RECORDED INFORMATION:
(** The collection stored for a key, if any. *)
Definition entry (this : t) (mod_ : module_type) (settingName : string)
    : option MetricCollection :=
  allModulesMetricCollections this !! mod_ ≫= (fun settings => settings !! settingName).

(** A sequence of [addMetricCollection] calls, first to last. *)
Definition add_all (adds : list (module_type * string * MetricCollection))
    (this : t) : t :=
  fold_left (fun this '(mod_, settingName, collection) =>
               (addMetricCollection mod_ settingName collection this).2)
            adds this.

End manager.
End MetricsCollectionManager.

(* ===================================================================== *)
(** ** The specification's reading of the register address                *)
(* ===================================================================== *)

Module AddressSpec.

(** The base-offset table, one fixed constant per module kind. *)
Definition base_table : list (string * Z) :=
  [ ("aie", 0x37520); ("aie_memory", 0x11020);
    ("memory_tile", 0x91020); ("interface_tile", 0x31020) ].

Fixpoint assoc (m : string) (tbl : list (string * Z)) : option Z :=
  match tbl with
  | [] => None
  | (k, v) :: tbl' => if String.eqb k m then Some v else assoc m tbl'
  end.
(** * pyaptly: the dependency-driven command scheduler

    A shallow embedding of [pyaptly/__init__.py]: the [Command] class
    ([require], [provide], [execute], [order_commands]) and the
    [SystemStateReader] oracle ([read_gpg], [has_dependency]).

    Python objects live in a store indexed by their [id]; a list of commands
    is a list of references, so that two entries of a list may be the same
    object.  Exceptions are results of an error monad. *)

From Stdlib Require Import Ascii.
From stdpp Require Import gmap strings list functions.

Open Scope string_scope.

(** ** Exceptions and results *)

Inductive exn :=
| AssertionError
| AttributeError
| ValueError (msg : string) (args : list string)
| TypeError (msg : string)
| IndexError (msg : string)
| KeyError (key : nat)
| CalledProcessError (returncode : Z) (cmd : list string).

Inductive outcome (A : Type) :=
| Return (a : A)
| Raise (e : exn).

Arguments Return {A} a.
Arguments Raise {A} e.

#[global] Instance outcome_ret : MRet outcome := λ A a, Return a.

#[global] Instance outcome_bind : MBind outcome := λ A B f m,
  match m with
  | Return a => f a
  | Raise e => Raise e
  end.

(** ** Capability tags and commands *)

(** A tag is the tuple [(type_, identifier)]. *)
Abbreviation tag := (string * string)%type.
Section Loop.
Context (fuel : nat) (env : environment) (args : arguments).
Context (txt_f tsv_f srt_f vtt_f : string).
Hypothesis distinct : NoDup [txt_f; tsv_f; srt_f; vtt_f].

Local Abbreviation cuda := (String.eqb (device args) "cuda").
Local Abbreviation files := (four_files UTF8 txt_f tsv_f srt_f vtt_f).
Local Abbreviation body := (process_segment fuel env args txt_f tsv_f srt_f vtt_f).
Local Abbreviation guard i :=
  (if cuda
   then check_gpu_and_pause fuel (gpu env (Z.to_nat (i - 1)))
          (temp_limit args) (load_limit args) (pause_time args)
   else ret tt).

(** The guard did not return: on cuda, [time.sleep] refused
    [pause_time] at some poll, and its exception is the result. *)
Local Abbreviation sleep_failed r :=
  (cuda = true
   /\ (r = Raise ValueError \/ r = Raise OverflowError \/ r = Raise OSError)
   /\ exists k j, ~ Guard.accepted (nv_monotonic (gpu env k) j)
                    (pause_time args)).

Lemma guard_outcome i w w1 r :
  guard i w = Some (w1, r) ->
  fs w1 = fs w /\ (r = Ok tt \/ sleep_failed r).
Proof using Type.
  destruct cuda; intros H.
  - split; [exact (check_keeps _ _ _ _ _ _ _ _ H)|].
    destruct (check_outcome _ _ _ _ _ _ _ _ H)
      as [->|(j & e & _ & -> & Hr)]; [now left|right].
    split; [reflexivity|]. split.
    + destruct (refused_exn _ _ _ Hr) as [->|[->| ->]]; auto.
    + exists (Z.to_nat (i - 1)), j.
      exact (GuardFacts.refused_not_accepted _ _ _ Hr).
  - injection H as <- <-. auto.
Qed.

(** A pass over a segment whose times cannot be converted writes
    nothing. *)
Lemma process_segment_bad_time i seg e w w' r :
  tsv_line seg = Raise e ->
  body i seg w = Some (w', r) ->
  fs w' = fs w /\ (r = Raise e \/ sleep_failed r).
Proof using Type.
  intros Hbad H. unfold process_segment in H. unfold pbind at 1 in H.
  destruct (guard i w) as [[w1 [[]|e1]]|] eqn:Hg; [| |discriminate].
  - destruct (guard_outcome _ _ _ _ Hg) as [Hfs _].
    unfold tsv_line in Hbad.
    destruct (to_ms (start seg)) as [a|e1].
    + destruct (to_ms (end_ seg)) as [b|e2]; [discriminate|].
      injection Hbad as ->. unfold pbind, lift in H. cbv beta iota in H.
      injection H as <- <-. auto.
    + injection Hbad as ->. unfold pbind, lift in H. cbv beta iota in H.
      injection H as <- <-. auto.
  - injection H as <- <-.
    destruct (guard_outcome _ _ _ _ Hg) as [Hfs [Hr|Hr]];
      [discriminate Hr|].
    split; [exact Hfs|right; exact Hr].
Qed.

(** A pass over a segment that renders, after a guard that returns. *)
Lemma process_segment_run i seg w base a b c d r2 r3 r4 :
  fs w = files base a b c d ->
  (exists wg, guard i w = Some (wg, Ok tt)) ->
  tsv_line seg = Ok r2 -> srt_line i seg = Ok r3 -> vtt_line seg = Ok r4 ->
  exists w',
    body i seg w = Some (w', Ok tt)
    /\ fs w' = files base (a +:+ txt_chunk seg) (b +:+ r2) (c +:+ r3) (d +:+ r4).
Proof using distinct.
  intros Hfs [wg Hg] H2 H3 H4.
  destruct (guard_outcome _ _ _ _ Hg) as [Hfg _]. rewrite Hfs in Hfg.
  unfold tsv_line in H2. unfold srt_line in H3. unfold vtt_line in H4.
  unfold process_segment. unfold pbind at 1. rewrite Hg.
  destruct (to_ms (start seg)) as [sm|]; [|discriminate].
  cbn [bind] in H2, H3, H4.
  destruct (to_ms (end_ seg)) as [em|]; [|discriminate].
  cbn [bind] in H2. injection H2 as <-.
  destruct (ms_to_srt_time sm) as [s1|] eqn:Es1; [|discriminate].
  cbn [bind] in H3.
  destruct (ms_to_srt_time em) as [e1|] eqn:Ee1; [|discriminate].
  cbn [bind] in H3. injection H3 as <-.
  destruct (ms_to_vtt_time sm) as [s2|] eqn:Es2; [|discriminate].
  cbn [bind] in H4.
  destruct (ms_to_vtt_time em) as [e2|] eqn:Ee2; [|discriminate].
  cbn [bind] in H4. injection H4 as <-.
  cbv beta iota.
  do 2 (unfold pbind at 1; unfold lift at 1; cbv beta iota).
  unfold pbind at 1.
  rewrite (write_txt _ _ _ _ distinct _ _ _ _ _ _ _ Hfg). cbv beta iota.
  unfold pbind at 1.
  erewrite write_tsv by first [exact distinct | reflexivity]. cbv beta iota.
  do 2 (unfold pbind at 1; unfold lift at 1; rewrite ?Es1, ?Ee1; cbv beta iota).
  unfold pbind at 1.
  erewrite write_srt by first [exact distinct | reflexivity]. cbv beta iota.
  do 2 (unfold pbind at 1; unfold lift at 1; rewrite ?Es2, ?Ee2; cbv beta iota).
  erewrite write_vtt by first [exact distinct | reflexivity].
  eexists. split; reflexivity.
Qed.
Lemma findall_bounded_gap g prev rest :
  Forall (fun c => Char.is_letter c = false) g ->
  findall_scan bounded_word_pattern 0 prev (g ++ rest)
  = findall_scan bounded_word_pattern 0 (pass prev g) rest.
Proof.
  intros Hg. apply findall_scan_pass. intros s1 x s2 ->.
  apply match_bounded_no_letter. intros y [= <-].
  apply Forall_app in Hg as [_ Hg]. by apply Forall_cons in Hg as [? _].
Qed.

(** [[a-zA-Z]+] finds the words of a layout whose separators have no
    letter. *)
Lemma findall_letters_parts (parts : list (string * list ascii)) : forall prev,
  Forall (fun p => plain_word p.1) parts ->
  Forall (fun p => Forall (fun c => Char.is_letter c = false) p.2) parts ->
  separated parts ->
  findall_scan letters_pattern 0 prev
    (flat_map (fun p => chars p.1 ++ p.2) parts)
  = map (fun p => chars p.1) parts.
Proof.
  induction parts as [|[w g] parts IH]; intros prev Hwords Hgaps Hsep.
  - cbn [flat_map map findall_scan].
    by rewrite match_letters_no_letter by (intros y; discriminate).
  - apply Forall_cons in Hwords as [Hw Hwords].
    apply Forall_cons in Hgaps as [Hg Hgaps].
    destruct Hsep as [Hsep1 Hsep]. cbn [fst snd] in *.
    destruct (plain_word_letters w Hw) as [Hl Hne].
    cbn [flat_map map fst snd]. rewrite <- app_assoc.
    rewrite findall_letters_word; [|done|done|].
    2: { destruct g as [|x g].
         - destruct parts; [|done]. intros y. discriminate.
         - apply Forall_cons in Hg as [Hx _]. by intros y [= <-]. }
    f_equal. rewrite findall_letters_gap by done. by apply IH.
Qed.

(** [\b[a-zA-Z]+\b] finds the words of a layout. *)
Lemma findall_bounded_parts (parts : list (string * list ascii)) : forall prev,
  Forall (fun p => plain_word p.1) parts ->
  Forall (fun p => gap p.2) parts ->
  separated parts -> word_at prev = false ->
  findall_scan bounded_word_pattern 0 prev
    (flat_map (fun p => chars p.1 ++ p.2) parts)
  = map (fun p => chars p.1) parts.
Proof.
  induction parts as [|[w g] parts IH]; intros prev Hwords Hgaps Hsep Hprev.
  - cbn [flat_map map]. apply findall_bounded_nil.
  - apply Forall_cons in Hwords as [Hw Hwords].
    apply Forall_cons in Hgaps as [Hg Hgaps].
    destruct Hsep as [Hsep1 Hsep]. cbn [fst snd] in *.
    destruct (plain_word_letters w Hw) as [Hl Hne].
    cbn [flat_map map fst snd]. rewrite <- app_assoc.
    set (body := flat_map (fun p => chars p.1 ++ p.2) parts).
    assert (parts = [] -> body = []) as Hbody by (by intros ->).
    destruct (chars w) as [|x run] eqn:Hchars; [done|].
    apply Forall_cons in Hl as [Hx Hrun].
    pose proof (gap_stops Char.is_word g parts body stops_word Hg Hsep1 Hbody)
      as Hsw.
    pose proof (gap_stops Char.is_letter g parts body stops_letter Hg Hsep1
                  Hbody) as Hsl.
    cbn [app]. rewrite findall_bounded_free; [|done|done|done|done|].
    2: { destruct (g ++ body) as [|y rest]; [done|]. cbn [head word_at].
         by apply Hsw. }
    f_equal.
    rewrite findall_bounded_gap by by apply gap_not_letters.
    destruct parts as [|p parts].
    + subst body. cbn [flat_map map]. apply findall_bounded_nil.
    + subst body. apply IH; [done|done|done|].
      destruct Hg as (_ & _ & Hlast). unfold pass at 1.
      destruct (last g) eqn:Hlg; [done|].
      apply last_None in Hlg. by subst g.
Qed.
(** The two outcomes of a formalization that is answered, run: with a
    first choice the field is settled, without one it stays [loading] and
    the error is uncaught. *)
Example formalization_answers :
  let asked := exec (handleFormalizeArgument_begin (OnLink linkAB)) mapAB in
  let settledAB := exec (handleFormalizeArgument_resolve pendingFormalizationAB
                           (Answered "{}" (Some oneChoice))) asked in
  let stuckAB := exec (handleFormalizeArgument_resolve pendingFormalizationAB
                         (Answered "{}" (Some noChoice))) asked in
  map MapLink.formalizationState (Layout.links (layout asked)) = [Some loading]
  ∧ map (λ l, (MapLink.formalizationState l, MapLink.formalRepresentation l))
      (Layout.links (layout settledAB))
    = [(Some success, Some "P -> Q")]
  ∧ uncaught settledAB = []
  ∧ map MapLink.formalizationState (Layout.links (layout stuckAB))
    = [Some loading]
  ∧ uncaught stuckAB = [TypeError].
Proof. vm_compute. repeat split. Qed.

(** ** Requests that are not sent *)

(** X23: when an end of the link is not a node of the graph, a request
    for a justification or for implications does nothing at all, and a
    request for the formalization of the link sends nothing, leaves the
    graph as it is and puts the workbench back to not formalizing. *)
Theorem enrichment_needs_both_nodes (w : World) (link : MapLink.t) :
  ¬ isNodeOf (layout w) (MapLink.source link)
  ∨ ¬ isNodeOf (layout w) (MapLink.target link) →
  generateJustification_begin link w = (None, w)
  ∧ handleExploreImplications_begin link w = (None, w)
  ∧ (handleFormalizeArgument_begin (OnLink link) w).1 = None
  ∧ layout (exec (handleFormalizeArgument_begin (OnLink link)) w) = layout w
  ∧ sent (exec (handleFormalizeArgument_begin (OnLink link)) w) = sent w
  ∧ isFormalizing (exec (handleFormalizeArgument_begin (OnLink link)) w)
    = false.
Proof.
  intros H.
  assert (mkNodeMap (Layout.nodes (layout w)) !! MapLink.source link = None
          ∨ mkNodeMap (Layout.nodes (layout w)) !! MapLink.target link = None)
    as Hmap.
  { destruct H as [H|H]; [left|right];
      apply eq_None_not_Some; intros Hs%mkNodeMap_Some; done. }
  unfold generateJustification_begin, handleExploreImplications_begin,
    handleFormalizeArgument_begin. run.
  destruct (mkNodeMap (Layout.nodes (layoutOf (session w))) !! MapLink.source link);
    destruct (mkNodeMap (Layout.nodes (layoutOf (session w))) !! MapLink.target link);
    run; try done; by destruct Hmap.
Qed.

Lemma enrichment_needs_both_nodes_witness :
  let w := showing (Layout.mk [nodeA] [linkAB] (Some [])) in
  generateJustification_begin linkAB w = (None, w)
  ∧ handleExploreImplications_begin linkAB w = (None, w)
  ∧ (handleFormalizeArgument_begin (OnLink linkAB) w).1 = None
  ∧ layout (exec (handleFormalizeArgument_begin (OnLink linkAB)) w) = layout w
  ∧ sent (exec (handleFormalizeArgument_begin (OnLink linkAB)) w) = sent w
  ∧ isFormalizing (exec (handleFormalizeArgument_begin (OnLink linkAB)) w)
    = false.
Proof.
  apply enrichment_needs_both_nodes. right.
  intros (x & Hx & Hid). simpl in Hx.
  apply list_elem_of_singleton in Hx. subst x. discriminate Hid.
Defined.
(** A node that the round-robin does not skip: not self, and no member
    of [mems] has its registration id. *)
Definition eligible (mems : list MemberInfo.t) (remote : string) : bool :=
  negb (String.eqb remote GetMyID)
  && negb (memsMapHas mems (ExtractRegIDFromGenID remote)).

(** The member info that a join request carries. *)
Definition joinMember (nsInfo : PartitionMetaInfo.t) (raftID : Z)
    : MemberInfo.t :=
  FillMyMemberInfo
    (MemberInfo.mk raftID GetMyRegID (groupIDOf nsInfo)
       (PartitionMetaInfo.GetDesp nsInfo) []).

(** The seed that [prepareNamespaceConf] builds for a node of the
    ISR. *)
Definition seedOf (nsInfo : PartitionMetaInfo.t) (nid : string)
    : ReplicaInfo.t :=
  if String.eqb nid GetMyID then
    ReplicaInfo.mk GetMyRegID (PartitionMetaInfo.RaftID nsInfo GetMyID)
      (NodeInfo.RaftTransportAddr myNode)
  else
    ReplicaInfo.mk (ExtractRegIDFromGenID nid)
      (PartitionMetaInfo.RaftID nsInfo nid)
      (match GetNodeInfo nid with
       | inr node => NodeInfo.RaftTransportAddr node
       | inl _ => ""
       end).

(** A node of the ISR whose seed can be resolved: self, or a node with
    an entry in [RaftIDs] whose node info the registry returns. *)
Definition resolvable (nsInfo : PartitionMetaInfo.t) (nid : string) : bool :=
  String.eqb nid GetMyID
  || (match mapGet nid (PartitionMetaInfo.RaftIDs nsInfo) with
      | Some _ => true
      | None => false
      end
      && match GetNodeInfo nid with
         | inr _ => true
         | inl _ => false
         end).

(** The seed list in the words of the specification: the ISR in order,
    without the nodes that cannot be resolved. *)
Definition seedNodesSpec (nsInfo : PartitionMetaInfo.t) : list ReplicaInfo.t :=
  map (seedOf nsInfo)
    (filter (resolvable nsInfo) (PartitionMetaInfo.ISR nsInfo)).

(** What the interleavings preserve: the counter is the number of
    goroutines inside the function, and at most
    [MAX_RAFT_JOIN_RUNNING] of them are joining. *)
Definition limitInvariant (n : nat) (s : JoinLimit.State) : Prop :=
  List.length (JoinLimit.goroutines s) = n
  /\ JoinLimit.catchupRunning s
     = Z.of_nat (JoinLimit.count JoinLimit.isInside (JoinLimit.goroutines s))
  /\ Z.of_nat (JoinLimit.joining s) <= MAX_RAFT_JOIN_RUNNING.
(** * SlothBot: the Torn City API client (bot/torn_api.py)

    A shallow embedding of the request pipeline of [TornAPI]: the rate
    limiter gate, the lazily created HTTP session, [_make_request] with its
    failure classification, the endpoint adapters and the two-tier market
    lookup [get_item_market].

    Python coroutines are modelled as state transformers over an explicit
    world (the client object, the heap of parameter dicts and of session
    objects, the clock, and a trace of observable events); exceptions are an
    explicit result. *)

From Stdlib Require Import ZArith String List Lia Bool.
From Stdlib Require Import SpecFloat.
From stdpp Require Import gmap strings list pretty sorting.

Set Warnings "-register-all".
Open Scope Z_scope.

(* ===================================================================== *)
(** * The rate limiter *)
(* ===================================================================== *)

Module RateLimiter.

(** Modelled from the spec: the class [RateLimiter] of bot/rate_limiter.py,
    which torn_api.py imports and constructs as
    [RateLimiter(config.API_RATE_LIMIT, 60)], is not among the sources.
    The spec (4.1) gives its contract: "capacity tokens are available per
    rolling window of length W"; [acquire()] "suspends the calling task
    until a token is available, then atomically decrements the token count
    and returns"; callers are served in arrival order.

    The quota state keeps the capacity, the window length and the instants
    of the granted acquisitions, newest first.  A token taken at instant
    [g] is back at [g + window]. *)
Record t : Type := mk {
  capacity : nat;
  window : Z;
  grants : list Z
}.

Definition init (cap : nat) (w : Z) : t :=
  {| capacity := cap; window := w; grants := [] |}.

(** Tokens in use at instant [now]: the grants of the window that ends
    at [now], that is those after [now - window]. *)
Definition in_use (rl : t) (now : Z) : nat :=
  length (List.filter (fun g => now - window rl <? g) (grants rl)).

(** The current token count. *)
Definition tokens (rl : t) (now : Z) : nat := (capacity rl - in_use rl now)%nat.

(** A caller is served after those that came before it. *)
Definition not_before (rl : t) (now : Z) : Z :=
  match grants rl with
  | [] => now
  | g :: _ => Z.max now g
  end.

(** The first instant, from the caller's turn on, at which a token is
    available; there is none when the bucket has no token at all. *)
Definition next_slot (rl : t) (now : Z) : option Z :=
  match capacity rl with
  | O => None
  | S k =>
      Some (match grants rl !! k with
            | Some g => Z.max (not_before rl now) (g + window rl)
            | None => not_before rl now
            end)
  end.

(** What the caller of [acquire()] observes: it resumes at some instant,
    or it stays suspended.  There is no failure outcome. *)
Inductive outcome : Type :=
| Granted (at_time : Z)
| Suspended.

Definition acquire (rl : t) (now : Z) : outcome * t :=
  match next_slot rl now with
  | Some g =>
      (Granted g,
       {| capacity := capacity rl; window := window rl;
          grants := g :: grants rl |})
  | None => (Suspended, rl)
  end.

(** A sequence of [acquire()] calls, given by the callers' arrival
    instants in the order they are served. *)
Fixpoint run (rl : t) (arrivals : list Z) : t :=
  match arrivals with
  | [] => rl
  | now :: rest => run (snd (acquire rl now)) rest
  end.

(** Acquisitions completed in the window of length [window rl] that
    starts at [a]. *)
Definition in_window (a w g : Z) : bool := (a <=? g) && (g <? a + w).

Definition completed_in (rl : t) (a : Z) : nat :=
  length (List.filter (in_window a (window rl)) (grants rl)).

(** The invariants of the log of grants. *)
Definition ordered (l : list Z) : Prop :=
  forall i j g h, (i <= j)%nat -> l !! i = Some g -> l !! j = Some h -> h <= g.

Definition spaced (cap : nat) (w : Z) (l : list Z) : Prop :=
  forall i g h, l !! i = Some g -> l !! (i + cap)%nat = Some h -> h + w <= g.

Definition wf (rl : t) : Prop :=
  ordered (grants rl) /\ spaced (capacity rl) (window rl) (grants rl).

End RateLimiter.


(* ===================================================================== *)
(** * Python values *)
(* ===================================================================== *)

(** A decoded JSON payload, as [response.json()] returns it.  A dict is a
    finite map from strings; a float is kept by its exact binary value; a
    str is read one character of the Rocq string at a time, which is
    Python's reading for ASCII text. *)
Inductive pyval : Type :=
| VNone
| VBool (b : bool)
| VInt (z : Z)
| VFloat (f : spec_float)
| VStr (s : string)
| VList (l : list pyval)
| VDict (d : gmap string pyval).

(** The exceptions of the model, all of them subclasses of [Exception].
    [TimeoutError] is [asyncio.TimeoutError]; [ClientError] stands for any
    other exception of the HTTP library, with its text.  Exceptions that
    derive from [BaseException] only (task cancellation, interpreter exit)
    are outside the model. *)
Inductive exn : Type :=
| TimeoutError
| TypeError (msg : string)
| AttributeError (msg : string)
| KeyError (msg : string)
| RuntimeError (msg : string)
| ClientError (msg : string).

(** [str(e)] *)
Definition exn_str (e : exn) : string :=
  match e with
  | TimeoutError => ""
  | TypeError m | AttributeError m | KeyError m | RuntimeError m
  | ClientError m => m
  end.

(** The result of an expression that may raise. *)
Inductive attempt (A : Type) : Type :=
| Ok (a : A)
| Err (e : exn).
Arguments Ok {A} a.
Arguments Err {A} e.
Lemma keeps_saveNewsletterHistory newsletterId emails podcast :
  keeps_newsletters (saveNewsletterHistory newsletterId emails podcast).
Proof.
  unfold saveNewsletterHistory. apply keeps_bind; [|intros; apply keeps_ret].
  apply keeps_prisma. intros w. by destruct (prisma_cuid (World.ext w)).
Qed.

(** No step before the last writes to the newsletter table. *)
Lemma keeps_before_reschedule credentialsManager newsletter options startDate :
  keeps_newsletters (before_reschedule credentialsManager newsletter options startDate).
Proof.
  unfold before_reschedule.
  apply keeps_bind; [apply keeps_fetchNewsletterEmails|]. intros emails.
  apply keeps_bind; [apply keeps_extractEmailsContent|]. intros extractedEmails.
  apply keeps_bind; [apply keeps_external|]. intros podcast.
  apply keeps_bind; [apply keeps_saveNewsletterHistory|]. intros; apply keeps_ret.
Qed.

(** *** The extraction step *)

Lemma extract_mapper_returns email index w1 w2 :
  ∃ v, (extract_settle (extract_call email index w1).2 w2).2 = inl v ∧
       (Boolean (GmailMessageContent.html email) = false → v = plain_text_email email).
Proof.
  unfold extract_call. destruct (Boolean (GmailMessageContent.html email)); simpl.
  - unfold try_catch, bind, external.
    destruct (extractEmailContent _ _) as [x [extracted|e]]; simpl;
      eexists; (split; [reflexivity|done]).
  - eauto.
Qed.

TASK TO CARRY OUT:
Only the lines above starting with the one with "(PartitionMetaInfo.RaftIDs nsInfo) with" and going through the one with "goroutines inside the" are to be copied, word for word and with both ends kept.

RESULT FOR THIS EXERCISE:
  || (match mapGet nid (PartitionMetaInfo.RaftIDs nsInfo) with
      | Some _ => true
      | None => false
      end
      && match GetNodeInfo nid with
         | inr _ => true
         | inl _ => false
         end).

(** The seed list in the words of the specification: the ISR in order,
    without the nodes that cannot be resolved. *)
Definition seedNodesSpec (nsInfo : PartitionMetaInfo.t) : list ReplicaInfo.t :=
  map (seedOf nsInfo)
    (filter (resolvable nsInfo) (PartitionMetaInfo.ISR nsInfo)).

(** What the interleavings preserve: the counter is the number of
    goroutines inside the function, and at most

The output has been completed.